On file à Jama Masjid, l’immense mosquée moghol qui peut accueillir vingt-cinq mille fidèles, au fort Rouge, voir une belle citerne, puis dans la magnifique nécropole de la dynastie moghole (dont la tombe de l’empereur Humâyûn). Au sortir de la visite, le jardin de style perse accueille la sieste de ceux qui, comme Ulysse, ont fait un long voyage. Nous voilà surtout dans les lieux de culte qui font l’intérêt d’un voyage en Inde. Dans ce temple sikh, des kirtan sont chantés avec justesse. Ils me rappellent l’expérience du Temple d’Or d’Amritar, la ville sacrée de la religion fondée par Guru Nanak au XVIème siècle. Non loin, nous voilà dans un lieu de culte jaïn, une religion qui se considère comme immémoriale. Dès le lendemain, l’Inde spirituelle, celle qui fait frémir les Occidentaux avides d’orientalisme et mal dans leur peau, montre son vrai visage. Dans le centre de pèlerinage qu’est Mathura, c’est l’heure du racket ! Dans la « Krishna Historical House », un guide hausse le ton pour que les fidèles versent leur obole… Sur le retour, gare à vos lunettes si vous ne voulez pas que des singes dressés vous les dérobent ; vous les récupérerez contre rétribution ! Rebelote à l’entrée du Keshav Dev Temple où Maghnia se fait interviewer. Construit sur le présumé lieu de naissance de Krishna, huitième avatar de Vishnou et divinité la plus vénérée de l’Inde, le caissier tente de nous arnaquer. C’est dommage, car les centaines de bougies posées dans des diya (les lampes en argile) qui forment des mandalas et un immense svastika invitaient au mysticisme. Il ne manque plus que ces sectaires d’Hare Krishna qui récitent chaque jour mille sept-cents soixante-dix-huit fois le même nom divin pour couronner le tout ! Le lendemain enfin, après nous avoir montré le Gurudwara Bangla Sahib, un vieux sikh nous fait bien comprendre que notre donation est loin d’être suffisante ! De Delhi à Pokhara, notre voyage sera trop souvent celui de la chasse aux tips et à l’argent « facile ».

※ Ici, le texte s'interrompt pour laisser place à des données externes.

Lemma free_ends {A} σ ll kv (k : M sys A) :
  owns h0 s0 σ ll kv → Ends k → wp any_fault (genconfig_free_ll ll;; k) (λ _ _, True) σ.
Proof.
  intros H Hk. apply wp_bind. unfold wp at 1. rewrite (genconfig_free_ll_ok _ _ _ _ _ H).
  apply Hk.
Qed.

Lemma close_ends {A} σ ll kv fd (k : M sys A) :
  owns h0 s0 σ ll kv → Ends k →
  wp any_fault (unlock_file fd;; genconfig_free_ll ll;; k) (λ _ _, True) σ.
Proof.
  intros H Hk. destruct (unlock_file_heap fd σ) as [e E]. apply wp_bind. unfold wp at 1.
  rewrite E. destruct σ as [h ss e0]. apply (owns_env _ _ _ _ _ e) in H. by eapply free_ends.
Qed.

Lemma close_ends' {A} σ ll kv fd (k : M sys A) :
  owns h0 s0 σ ll kv → Ends k →
  wp any_fault (genconfig_free_ll ll;; unlock_file fd;; k) (λ _ _, True) σ.
Proof. intros H Hk. eapply free_ends; [done|]. apply _. Qed.

Lemma write_ends {A} σ ll kv f (k : M sys A) :
  owns h0 s0 σ ll kv →
  (∀ e, wp any_fault k (λ _ _, True) (Sys (items σ) (strs σ) e)) →
  wp any_fault (genconfig_write_file f ll;; k) (λ _ _, True) σ.
Proof.
  intros H Hk. destruct (genconfig_write_file_any _ _ f _ _ _ H) as [r Hw].
  apply wp_bind. unfold wp at 1. rewrite Hw. apply Hk.
Qed.
Lemma add_lease_ok chaddr yi dur host s :
  table_ok (leases s) → length chaddr = 16%nat → is_bytes chaddr → is_u32 yi → host_fits host →
  wp no_fault (add_lease chaddr yi dur host) (λ r s',
    table_ok (leases s') ∧ same_rest s s' ∧ calls s' = calls s ∧
    match r with
    | Some i => ∃ l old k, leases s' !! i = Some l ∧ l_chaddr l = chaddr ∧ l_yiaddr l = yi ∧
        (S k = ticks s' ∧ ticks s < k)%nat ∧ l_expires l = u32 (u32 (clock k) + dur) ∧
        (default [] host ++ [0]) `prefix_of` l_hostname l ∧
        cleared chaddr yi (leases s) !! i = Some old ∧ l_expires old < u32 (clock (ticks s)) ∧
        ∀ j, j ≠ i → leases s' !! j = cleared chaddr yi (leases s) !! j
    | None => leases s' = cleared chaddr yi (leases s) ∧ (ticks s < ticks s')%nat ∧
        Forall (λ l, u32 (clock (ticks s)) ≤ l_expires l) (leases s')
    end) s.
Proof.
  intros Hok Hlen Hby Hyi [Hh Hhb]. unfold add_lease, clear_lease. apply wp_modify.
  fold (cleared chaddr yi (leases s)). set (ls1 := cleared chaddr yi (leases s)).
  assert (table_ok ls1) as Hok1 by by apply cleared_ok.
  apply wp_bind. unfold oldest_expired_lease. apply wp_bind. unfold time0 at 1, wp at 1. simpl.
  apply wp_gets. simpl. apply wp_ret.
  pose proof (oldest_loop_spec ls1 0 ls1 None (u32 (clock (ticks s))) I ltac:(done)) as Hold.
  destruct (oldest_loop ls1 0 None _) as [i|].
  2:{ apply wp_ret. simpl. split_and!; try done; [|lia|apply Hold].
      split; simpl; try done; [|lia]. unfold ls1, cleared. by rewrite length_fmap. }
  destruct Hold as (old & Hold & [Hexp|[? _]] & _); [|done]. apply wp_bind. unfold time0, wp at 1. simpl.
  apply wp_gets. simpl. rewrite Hold.
  pose proof (Forall_lookup_1 _ _ _ _ (to_wf _ Hok1) Hold) as Hwf.
  destruct (strcpy_bytes_ok (l_hostname old) (default [] host)) as (d & Ed & Hdl & Hdb & Hpre);
    [by rewrite (wl_hostname _ Hwf)|apply Hwf|done|].
  apply wp_of_res. rewrite Ed. apply wp_modify, wp_ret. simpl.
  assert (length ls1 = length (leases s)) as Hl1 by (unfold ls1, cleared; by rewrite length_fmap).
  pose proof (lookup_lt_Some _ _ _ Hold) as Hi. split_and!.
  - apply table_insert; [done| |].
    + split; simpl; try done; [apply u32_range|by rewrite Hdl, (wl_hostname _ Hwf)].
    + intros j l Hj _. simpl. by eapply cleared_absent.
  - split; simpl; try done; [|lia]. by rewrite length_insert.
  - done.
  - eexists _, old, (S (ticks s)). rewrite list_lookup_insert_eq by done.
    split_and!; try done; [simpl; lia..|]. intros j Hj. by rewrite list_lookup_insert_ne.
Qed.
(* ===== verification/DhcpFiles.v ===== *)
(** * udhcp-0.9.8/files.c: the configuration file and the lease files

    read_config fills the server's configuration from keywords and their default
    values; write_leases and read_leases keep the lease table across restarts;
    read_static_leases loads the reserved addresses.  The resolver is a
    parameter. *)
From S2P Require Import Prelude CLib Heap System Bytes Genconfig GenconfigSpec GenconfigOps.
From S2P Require Import GenconfigFile Cconfig SystemApi Dhcp DhcpOptions DhcpPacket DhcpLeases.

(** gethostbyname: the first address, in network order. *)
Class Resolver := gethostbyname : str → option Z.

(** ** Assignment of a member of server_config *)
Definition with_server (x : Z) (c : server_config_t) : server_config_t :=
  let 'Config _ st en op ifc ar le ml re att de co ofr mi lf pf nf si sn bf sf ms nm := c in
  Config x st en op ifc ar le ml re att de co ofr mi lf pf nf si sn bf sf ms nm.
Definition with_start (x : Z) (c : server_config_t) : server_config_t :=
  let 'Config sv _ en op ifc ar le ml re att de co ofr mi lf pf nf si sn bf sf ms nm := c in
  Config sv x en op ifc ar le ml re att de co ofr mi lf pf nf si sn bf sf ms nm.
Definition with_end (x : Z) (c : server_config_t) : server_config_t :=
  let 'Config sv st _ op ifc ar le ml re att de co ofr mi lf pf nf si sn bf sf ms nm := c in
  Config sv st x op ifc ar le ml re att de co ofr mi lf pf nf si sn bf sf ms nm.
Definition with_options (x : list bytes) (c : server_config_t) : server_config_t :=
  let 'Config sv st en _ ifc ar le ml re att de co ofr mi lf pf nf si sn bf sf ms nm := c in
  Config sv st en x ifc ar le ml re att de co ofr mi lf pf nf si sn bf sf ms nm.
Definition with_interface (x : str) (c : server_config_t) : server_config_t :=
  let 'Config sv st en op _ ar le ml re att de co ofr mi lf pf nf si sn bf sf ms nm := c in
  Config sv st en op x ar le ml re att de co ofr mi lf pf nf si sn bf sf ms nm.
Definition with_arp (x : bytes) (c : server_config_t) : server_config_t :=
  let 'Config sv st en op ifc _ le ml re att de co ofr mi lf pf nf si sn bf sf ms nm := c in
  Config sv st en op ifc x le ml re att de co ofr mi lf pf nf si sn bf sf ms nm.
Definition with_lease (x : Z) (c : server_config_t) : server_config_t :=
  let 'Config sv st en op ifc ar _ ml re att de co ofr mi lf pf nf si sn bf sf ms nm := c in
  Config sv st en op ifc ar x ml re att de co ofr mi lf pf nf si sn bf sf ms nm.
Definition with_max_leases (x : Z) (c : server_config_t) : server_config_t :=
  let 'Config sv st en op ifc ar le _ re att de co ofr mi lf pf nf si sn bf sf ms nm := c in
  Config sv st en op ifc ar le x re att de co ofr mi lf pf nf si sn bf sf ms nm.
Definition with_remaining (x : Z) (c : server_config_t) : server_config_t :=
  let 'Config sv st en op ifc ar le ml _ att de co ofr mi lf pf nf si sn bf sf ms nm := c in
  Config sv st en op ifc ar le ml x att de co ofr mi lf pf nf si sn bf sf ms nm.
Definition with_auto_time (x : Z) (c : server_config_t) : server_config_t :=
  let 'Config sv st en op ifc ar le ml re _ de co ofr mi lf pf nf si sn bf sf ms nm := c in
  Config sv st en op ifc ar le ml re x de co ofr mi lf pf nf si sn bf sf ms nm.
Definition with_decline_time (x : Z) (c : server_config_t) : server_config_t :=
  let 'Config sv st en op ifc ar le ml re att _ co ofr mi lf pf nf si sn bf sf ms nm := c in
  Config sv st en op ifc ar le ml re att x co ofr mi lf pf nf si sn bf sf ms nm.
Definition with_conflict_time (x : Z) (c : server_config_t) : server_config_t :=
  let 'Config sv st en op ifc ar le ml re att de _ ofr mi lf pf nf si sn bf sf ms nm := c in
  Config sv st en op ifc ar le ml re att de x ofr mi lf pf nf si sn bf sf ms nm.
Definition with_offer_time (x : Z) (c : server_config_t) : server_config_t :=
  let 'Config sv st en op ifc ar le ml re att de co _ mi lf pf nf si sn bf sf ms nm := c in
  Config sv st en op ifc ar le ml re att de co x mi lf pf nf si sn bf sf ms nm.
Definition with_min_lease (x : Z) (c : server_config_t) : server_config_t :=
  let 'Config sv st en op ifc ar le ml re att de co ofr _ lf pf nf si sn bf sf ms nm := c in
  Config sv st en op ifc ar le ml re att de co ofr x lf pf nf si sn bf sf ms nm.
Definition with_lease_file (x : option str) (c : server_config_t) : server_config_t :=
  let 'Config sv st en op ifc ar le ml re att de co ofr mi _ pf nf si sn bf sf ms nm := c in
  Config sv st en op ifc ar le ml re att de co ofr mi x pf nf si sn bf sf ms nm.
Definition with_pidfile (x : option str) (c : server_config_t) : server_config_t :=
  let 'Config sv st en op ifc ar le ml re att de co ofr mi lf _ nf si sn bf sf ms nm := c in
  Config sv st en op ifc ar le ml re att de co ofr mi lf x nf si sn bf sf ms nm.
Definition with_notify_file (x : option str) (c : server_config_t) : server_config_t :=
  let 'Config sv st en op ifc ar le ml re att de co ofr mi lf pf _ si sn bf sf ms nm := c in
  Config sv st en op ifc ar le ml re att de co ofr mi lf pf x si sn bf sf ms nm.
Definition with_siaddr (x : Z) (c : server_config_t) : server_config_t :=
  let 'Config sv st en op ifc ar le ml re att de co ofr mi lf pf nf _ sn bf sf ms nm := c in
  Config sv st en op ifc ar le ml re att de co ofr mi lf pf nf x sn bf sf ms nm.
Definition with_sname (x : option str) (c : server_config_t) : server_config_t :=
  let 'Config sv st en op ifc ar le ml re att de co ofr mi lf pf nf si _ bf sf ms nm := c in
  Config sv st en op ifc ar le ml re att de co ofr mi lf pf nf si x bf sf ms nm.
Definition with_boot_file (x : option str) (c : server_config_t) : server_config_t :=
  let 'Config sv st en op ifc ar le ml re att de co ofr mi lf pf nf si sn _ sf ms nm := c in
  Config sv st en op ifc ar le ml re att de co ofr mi lf pf nf si sn x sf ms nm.
Definition with_static_file (x : option str) (c : server_config_t) : server_config_t :=
  let 'Config sv st en op ifc ar le ml re att de co ofr mi lf pf nf si sn bf _ ms nm := c in
  Config sv st en op ifc ar le ml re att de co ofr mi lf pf nf si sn bf x ms nm.
Definition with_max_static (x : Z) (c : server_config_t) : server_config_t :=
  let 'Config sv st en op ifc ar le ml re att de co ofr mi lf pf nf si sn bf sf _ nm := c in
  Config sv st en op ifc ar le ml re att de co ofr mi lf pf nf si sn bf sf x nm.
Definition with_sys_netmask (x : Z) (c : server_config_t) : server_config_t :=
  let 'Config sv st en op ifc ar le ml re att de co ofr mi lf pf nf si sn bf sf ms _ := c in
  Config sv st en op ifc ar le ml re att de co ofr mi lf pf nf si sn bf sf ms x.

Depuis le fort d’Âgrâ, semblable à ce que William Sutcliffe décrivait comme « un machin gigantesque et impressionnant mais fondamentalement barbant » (Vacances indiennes) à propos de celui de Delhi, la vue est imprenable sur le Taj Mahal. La huitième merveille du monde moderne est devant nous, au loin dans un léger brouillard de pollution. Pour le poète Rabindranath Tagore, le Tâj Mahal était semblable à une larme solitaire posée sur la joue du temps. Depuis le XVIIème siècle, le bâtiment emblématique de l’architecture moghole fascine forcément celui qui a la chance de l’admirer. Dix-huit ans après ma première venue, l’impression de gigantisme et de beauté est intacte. Avec Maghnia, on se remémore certaines étapes de notre périple ouzbek en terre moghole, notamment la superbe Khiva. En fin de journée, les couleurs donnent encore plus de charme au monumental monument de marbre blanc construit par l’empereur Shâh Jahân en mémoire de son épouse Mumtaz Mahal (la « lumière du palais »). De retour à Delhi, nous partons à la chasse au PCR pour Jules qui la joue à la Djoko. Le vol pour Katmandu approche et nous sommes le troisième jour de Diwali. Projet possible dirait Nims Purja ! L’office du tourisme de Delhi lui propose, moyennement quelques roupies, un test forcément négatif ou un vaccin selon la grosseur de son portefeuille. Cocasse ! Le soir à Connaught Place, les premiers signes de lumières (des lanternes) apparaissent dans le ciel avant que les feux d’artifice envahissent la ville. C’est franchement n’importe quoi. Des feux sont lancés au pied des fils d’électriques et retombent au pied des voitures, des rickshaws ou de Morgan plus qu’ébranlé par cette ambiance de guerre civile. Le petit n’est pas au mieux !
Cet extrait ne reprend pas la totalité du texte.